Am schönsten sind die riesigen Panoramafenster: Wenn das Licht durchs Glas aus dem vorstehenden Obergeschoss auf die Straße fällt, die Gäste reden und trinken, wird der Passant unwillkürlich einbezogen: Komm rein. Hier wird dir einiges geboten. Kino, so weit das Auge reicht. Aber auch gemütliche Sessel, kalte Getränke, heiße Gespräche, ehe man den Saal betritt. Da sitzen über 500 Leute unter einer geradezu fliegenden Stuckdecke, flankiert von hölzerner Wandverkleidung, und vor der Leinwand hängt ein glitzernder Paillettenvorhang.
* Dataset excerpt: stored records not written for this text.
(* ===== verification/Linked.v ===== *)
(** * Lists linked through objects at addresses

    The nodes of such a list live in a finite map from addresses, each with the address of
    the next one, and 0 is the null pointer. *)

From stdpp Require Import base tactics list numbers option gmap.
From Stdlib Require Import Lia.
From S2P Require Import Prelude.

Section linked.
  Context {A : Type} (next : A -> Z).

(** The nodes at [l] are linked from [p] on. *)
Fixpoint linked (m : gmap Z A) (p : Z) (l : list Z) : Prop :=
  match l with [] => p = 0 | q :: l => p = q /\ q <> 0 /\ exists d, m !! q = Some d /\ linked m (next d) l end.

Lemma linked_insert m p l q d : q ∉ l -> linked m p l -> linked (<[q := d]> m) p l.
Proof.
  revert p. induction l as [|r l IH]; intros p Hq; cbn [linked]; [done|]. apply not_elem_of_cons in Hq as [Hne Hq]. intros (-> & Hr & e & He & Hl).
  split; [done|]. split; [done|]. exists e. rewrite lookup_insert_ne by done. split; [done|]. by apply IH.
Qed.

Lemma linked_delete m p l q : q ∉ l -> linked m p l -> linked (delete q m) p l.
Proof.
  revert p. induction l as [|r l IH]; intros p Hq; cbn [linked]; [done|]. apply not_elem_of_cons in Hq as [Hne Hq]. intros (-> & Hr & e & He & Hl).
  split; [done|]. split; [done|]. exists e. rewrite lookup_delete_ne by done. split; [done|]. by apply IH.
Qed.

Lemma linked_elem m p l q : linked m p l -> q ∈ l -> q <> 0 /\ is_Some (m !! q).
Proof.
  revert p. induction l as [|r l IH]; intros p; cbn [linked]; [by intros _ ?%not_elem_of_nil|]. intros (-> & Hr & d & Hd & Hl) [->|Hq]%elem_of_cons; [split; [done|by exists d]|by eapply IH].
Qed.

Lemma linked_det m l : forall p l', linked m p l -> linked m p l' -> l = l'.
Proof.
  induction l as [|q l IH]; intros p [|r l']; cbn [linked]; try done; [by intros -> (<- & ? & _)|by intros (-> & ? & _) ?|].
  intros (-> & _ & d & Hd & Hl) (<- & _ & d' & Hd' & Hl'). simplify_eq. f_equal. by eapply IH.
Qed.

(** The part of a list from one of its nodes on. *)
Lemma linked_app m l1 : forall p l2, linked m p (l1 ++ l2) -> exists r, linked m r l2 /\ (l1 = [] -> r = p).
Proof.
  induction l1 as [|q l1 IH]; intros p l2; cbn [app linked]; [intros H; by exists p|]. intros (-> & _ & d & Hd & Hl). destruct (IH _ _ Hl) as (r & Hr & _). by exists r.
Qed.

(** A list that ends has no cycle. *)
Lemma linked_NoDup m l : forall p, linked m p l -> NoDup l.
Proof.
  induction l as [|q l IH]; intros p H; [constructor|]. pose proof H as (-> & _ & d & Hd & Hl). apply NoDup_cons. split; [|by eapply IH].
  intros (l1 & l2 & ->)%list_elem_of_split. destruct (linked_app _ _ _ _ Hl) as (r & Hr & _). pose proof Hr as (-> & _ & _).
  pose proof (linked_det _ _ _ _ H Hr) as E. apply (f_equal length) in E. cbn [length] in E. rewrite length_app in E. cbn [length] in E. lia.
Qed.

Lemma linked_length m p l : linked m p l -> (length l <= size m)%nat.
Proof.
  intros H. assert (Hsub : list_to_set l ⊆ dom m) by (intros q Hq%elem_of_list_to_set; apply elem_of_dom; by eapply linked_elem).
  apply subseteq_size in Hsub. rewrite size_list_to_set in Hsub by (by eapply linked_NoDup). by rewrite size_dom in Hsub.
Qed.

(** A node behind the last one. *)
Lemma linked_snoc m l : forall p q a a' new b, linked m p (l ++ [q]) -> new ∉ l ++ [q] -> new <> 0 -> next a' = new -> next b = 0 -> m !! q = Some a ->
  linked (<[q := a']> (<[new := b]> m)) p (l ++ [q; new]).
Proof.
  induction l as [|r l IH]; intros p q a a' new b H Hnew Hn0 Ha Hb Hq; cbn [app linked] in *; destruct H as (-> & Hr & d & Hd & Hl).
  - split; [done|]. split; [done|]. exists a'. rewrite lookup_insert_eq. split; [done|]. split; [done|]. split; [done|]. exists b. rewrite lookup_insert_ne by set_solver. by rewrite lookup_insert_eq.
  - assert (Hnd : NoDup (r :: l ++ [q])) by (eapply (linked_NoDup m _ r); cbn [linked]; eauto). apply NoDup_cons in Hnd as [Hin _]. split; [done|]. split; [done|]. exists d.
    rewrite !lookup_insert_ne by set_solver. split; [done|]. eapply IH; [done|set_solver|done..].
Qed.

(** A node between others, or the last one, taken out. *)
Lemma linked_remove m l1 : forall p prev a a' q b l2, linked m p (l1 ++ prev :: q :: l2) -> m !! prev = Some a -> m !! q = Some b -> next a' = next b -> linked (<[prev := a']> m) p (l1 ++ prev :: l2).
Proof.
  induction l1 as [|r l1 IH]; intros p prev a a' q b l2 H Ha Hb Hn; cbn [app] in *; pose proof (linked_NoDup _ _ _ H) as Hnd; destruct H as (-> & Hr & d & Hd & Hl).
  - cbn [linked] in Hl |- *. destruct Hl as (_ & _ & d' & Hd' & Hl). simplify_eq. split; [done|]. split; [done|]. exists a'. rewrite lookup_insert_eq. split; [done|]. rewrite Hn. apply linked_insert; [|done].
    apply NoDup_cons in Hnd as [Hnd _]. set_solver.
  - apply NoDup_cons in Hnd as [Hin _]. split; [done|]. split; [done|]. exists d. rewrite lookup_insert_ne by set_solver. split; [done|]. by eapply IH.
Qed.

(** What follows the last node and the one before it. *)
Lemma linked_last m l q d : forall p, linked m p (l ++ [q]) -> m !! q = Some d -> next d = 0.
Proof. induction l as [|r l IH]; intros p (-> & _ & e & He & Hl) Hq; [by simplify_eq|by eapply IH]. Qed.

Lemma linked_last_two m l a b d : forall p, linked m p (l ++ [a; b]) -> m !! a = Some d -> next d = b.
Proof. induction l as [|r l IH]; intros p (-> & _ & e & He & Hl) Ha; [simplify_eq; by destruct Hl|by eapply IH]. Qed.

End linked.
(** One region of the map: exactly its whole frames below [total_pages] become free. *)
Lemma mark_region_spec r s :
  region_ok r -> pmm_wf s ->
  let b := ALIGN_UP (r_base r) PAGE_SIZE in
  let e := ALIGN_DOWN (u64 (r_base r + r_length r)) PAGE_SIZE in
  let s' := if r_type r =? MEMORY_TYPE_CONVENTIONAL
            then if b <? e then pmm_mark_free b ((e - b) / PAGE_SIZE) s else s else s in
  pmm_wf s' /\ same_frame s s' /\
  (forall i, 0 <= i < MAX_PAGES ->
     is_free s' i = true <-> is_free s i = true \/ (i < total_pages s /\ frame_in r i)).
Proof.
  intros (Hb & Hl & Hsum) H. cbv zeta. unfold frame_in.
  rewrite wrap_small, align_down_spec, align_up_spec by fits_lia.
  destruct (Z.eqb_spec (r_type r) MEMORY_TYPE_CONVENTIONAL) as [Et|]; [|split_and!; [done|done|tauto]].
  set (e := (r_base r + r_length r) / 4096). set (b := (r_base r + 4095) / 4096).
  assert (Hbd : b * 4096 - 4096 < r_base r <= b * 4096) by (unfold b; dlia).
  assert (Hed : e * 4096 <= r_base r + r_length r < e * 4096 + 4096) by (unfold e; dlia).
  destruct (Z.ltb_spec (b * 4096) (e * 4096)) as [Hlt|Hge].
  2:{ split_and!; [done|done|]. intros i Hi. split; [tauto|]. intros [?|?]; [done|lia]. }
  destruct (pmm_mark_free_spec (b * 4096) ((e * 4096 - b * 4096) / PAGE_SIZE) s H) as (? & ? & Hf).
  { fits_lia. }
  { unfold PAGE_SIZE. rewrite <- Z.mul_sub_distr_r, Z.div_mul by lia. fits_lia. }
  unfold PAGE_SIZE in *. rewrite pfn_div, <- Z.mul_sub_distr_r, !Z.div_mul in Hf by lia.
  rewrite <- Z.mul_sub_distr_r, Z.div_mul in * by lia.
  split_and!; [done|done|]. intros i Hi. rewrite Hf by lia. unfold in_run. rewrite orb_true_iff, !andb_true_iff, Z.leb_le, !Z.ltb_lt. split.
  - intros [?|?]; [right; lia|by left].
  - intros [?|?]; [by right|left; lia].
Qed.
Record heap_inv (s : heap) (l : list (Z * bool)) : Prop := {
  inv_start : heap_start s = HEAP_START;
  inv_nonempty : l <> [];
  inv_blocks : seg (blocks s) HEAP_START 0 l 0;
  inv_sizes : sizes_ok l;
  inv_span : HEAP_START + span l <= heap_current s;
  inv_max : heap_current s <= HEAP_START + HEAP_MAX_SIZE;
  inv_total : span l <= heap_total_size s <= heap_current s - HEAP_START;
  inv_used : heap_used_size s = used_size l;
  inv_merged : merged l
}.

(** The chunk of [n] bytes at [ptr] is allocated. *)
Definition live (l : list (Z * bool)) (ptr n : Z) : Prop :=
  exists l1 l2, l = l1 ++ (n, false) :: l2 /\ ptr = HEAP_START + span l1 + BLOCK_HEADER_SIZE.

(** ** Lemmas on segments *)

Lemma span_cons sz fr l : span ((sz, fr) :: l) = BLOCK_HEADER_SIZE + sz + span l.
Proof. done. Qed.

Lemma span_nil : span [] = 0.
Proof. done. Qed.

#[local] Arguments span : simpl never.
#[local] Arguments BLOCK_HEADER_SIZE : simpl never.

(** Arithmetic on spans. *)
Ltac slia := rewrite ?span_cons, ?span_nil in *; unfold BLOCK_HEADER_SIZE in *; lia.

Lemma span_app l1 l2 : span (l1 ++ l2) = span l1 + span l2.
Proof. induction l1 as [|[sz fr] l1 IH]; cbn [app]; [done|]. rewrite !span_cons, IH. lia. Qed.

Lemma span_nonneg l : sizes_ok l -> 0 <= span l.
Proof. induction 1 as [|[sz fr] l H _ IH]; cbn [fst] in *; slia. Qed.

Lemma seg_app m l1 : forall a p l2 e,
  seg m a p (l1 ++ l2) e <->
  seg m a p l1 (match l2 with [] => e | _ => a + span l1 end) /\ seg m (a + span l1) (last_addr a p l1) l2 e.
Proof.
  induction l1 as [|[sz fr] l1 IH]; intros a p l2 e.
  - cbn [app seg last_addr]. rewrite span_nil, Z.add_0_r. tauto.
  - cbn [app seg last_addr]. rewrite IH. rewrite span_cons.
    replace (a + (BLOCK_HEADER_SIZE + sz + span l1)) with (a + BLOCK_HEADER_SIZE + sz + span l1) by lia.
    destruct l1 as [|b l1]; cbn [app]; [|destruct l2; tauto].
    cbn [seg last_addr]. rewrite span_nil, Z.add_0_r. destruct l2; tauto.
Qed.

(** Headers elsewhere do not matter. *)
Lemma seg_ext m m' l : forall a p e,
  sizes_ok l -> (forall x, a <= x < a + span l -> m' !! x = m !! x) -> seg m a p l e -> seg m' a p l e.
Proof.
  induction l as [|[sz fr] l IH]; intros a p e Hl Hx; [done|]. apply Forall_cons_1 in Hl as [Hsz Hl]. cbn [fst] in Hsz.
  pose proof (span_nonneg l Hl). rewrite span_cons in Hx.
  cbn [seg]. intros [Ha Hs']. split; [rewrite Hx by slia; done|]. apply IH; [done| |done]. intros x Hr. apply Hx. slia.
Qed.

Lemma seg_insert m l a p e x v :
  sizes_ok l -> x < a \/ a + span l <= x -> seg m a p l e -> seg (<[x := v]> m) a p l e.
Proof. intros Hl Hx. apply seg_ext; [done|]. intros y Hy. apply lookup_insert_ne. lia. Qed.

(** A segment is not longer than the map that holds it. *)
Lemma seg_length m l : forall a p e, sizes_ok l -> seg m a p l e -> (length l <= size m)%nat.
Proof.
  assert (Hg : forall l a p e (X : gset Z), sizes_ok l -> seg m a p l e -> X ⊆ dom m -> (forall x, x ∈ X -> x < a) ->
    (size X + length l <= size m)%nat).
  { clear l. induction l as [|[sz fr] l IH]; intros a p e X Hl Hs HX Hlt; cbn [length].
    - rewrite <- (size_dom m). pose proof (subseteq_size X (dom m) HX). lia.
    - apply Forall_cons_1 in Hl as [Hsz Hl]. cbn [fst seg] in *. destruct Hs as [Ha Hs].
      specialize (IH (a + BLOCK_HEADER_SIZE + sz) a e ({[a]} ∪ X) Hl Hs).
      rewrite size_union, size_singleton in IH by (intros x Hx Hx'; apply elem_of_singleton in Hx; subst; specialize (Hlt a Hx'); lia).
      enough (1 + size X + length l <= size m)%nat by lia. apply IH.
      + apply union_subseteq. split; [|done]. intros x Hx. apply elem_of_singleton in Hx. subst. by apply elem_of_dom.
      + intros x Hx. apply elem_of_union in Hx as [Hx|Hx]; [apply elem_of_singleton in Hx; subst; slia|]. specialize (Hlt x Hx). slia. }
  intros a p e Hl Hs. specialize (Hg l a p e ∅ Hl Hs). rewrite size_empty in Hg. apply Hg; set_solver.
Qed.

(** The address of the first block of a segment, 0 for none. *)
Definition first_addr (a : Z) (l : list (Z * bool)) : Z := match l with [] => 0 | _ => a end.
Wenn der zur Seite rauscht, dann bedeutet das: „Film ab!“. Das Spiel soll beginnen.
Anfang Juli 1966 hatten sich im Zuschauerraum inszenierte Szenen abgespielt, die an die dunkelsten Zeiten des Stalinismus erinnerten: In der zweiten Vorstellung nach der Premiere von „Spur der Steine“ begannen plötzlich „klassenbewußte Werktätige“, die Vorstellung zu stören. 95 Prozent der Besucher ertrugen die Zwischenrufe der von der Partei abkommandierten Claqueure („Das ist eine Verunglimpfung der Arbeiterklasse!“, „Aufhören!“ „So sind unsere Menschen nicht!“ „Den Regisseur müsste man einsperren!“), bis jemand wütend in den Saal rief: „Wenn es Ihnen nicht passt, dann gehen Sie doch raus!“ Der Regisseur Frank Beyer blieb besonnen. Aber in ihm kochte es, selbst im dunklen Kino nahmen die in der Nähe Sitzenden wahr, wie sich sein Gesicht dunkelrot färbte. Es war eine pessimistische Tragödie. Der Film wurde verboten. Erst 23 Jahre später, am 23. November 1989, durfte Frank Beyer im International noch einmal den Premierenbeifall ohne Störung genießen.
Nach der Wende übernahm die Yorck-Kinogruppe das Kino International
Und wenn wir gerade bei Premieren sind: „Lotte in Weimar“ kam hier 1976 mit der Kutsche vorgefahren, Konrad Wolfs „Solo Sunny“ von 1980 sang sich in die Gefühle der 100 000 Zuschauer – es war der erfolgreichste Magnet für dieses Kino. Um seinem Namen gerecht zu werden, kamen hier auch vor der Wende internationale Streifen auf die Leinwand und füllten die Kasse: „Cabaret“, „Die verlorene Ehe der Katharina Blum“, „Jenseits von Afrika“ oder „Dirty Dancing“.
Dazu gehört die gute alte Sitte, für jeden Film ein Plakat von neun mal sechs Meter in einem Reinickendorfer Atelier malen zu lassen, das gibt es nur noch am Delphi, Cinema Paris und beim Filmtheater Friedrichshain. Traditionspflege nennt man das, freilich muss nicht alles erhalten werden. In einer der vorderen Reihen waren fünf Stühle ausgebaut, um der Staatsprominenz, wenn sie denn zu Premieren kam, etwas Beinfreiheit zu gewähren. Und seit 1994 sind die Sessel mit blauem Stoff bezogen – der Teppich für die Premierengäste ist nach wie vor rot.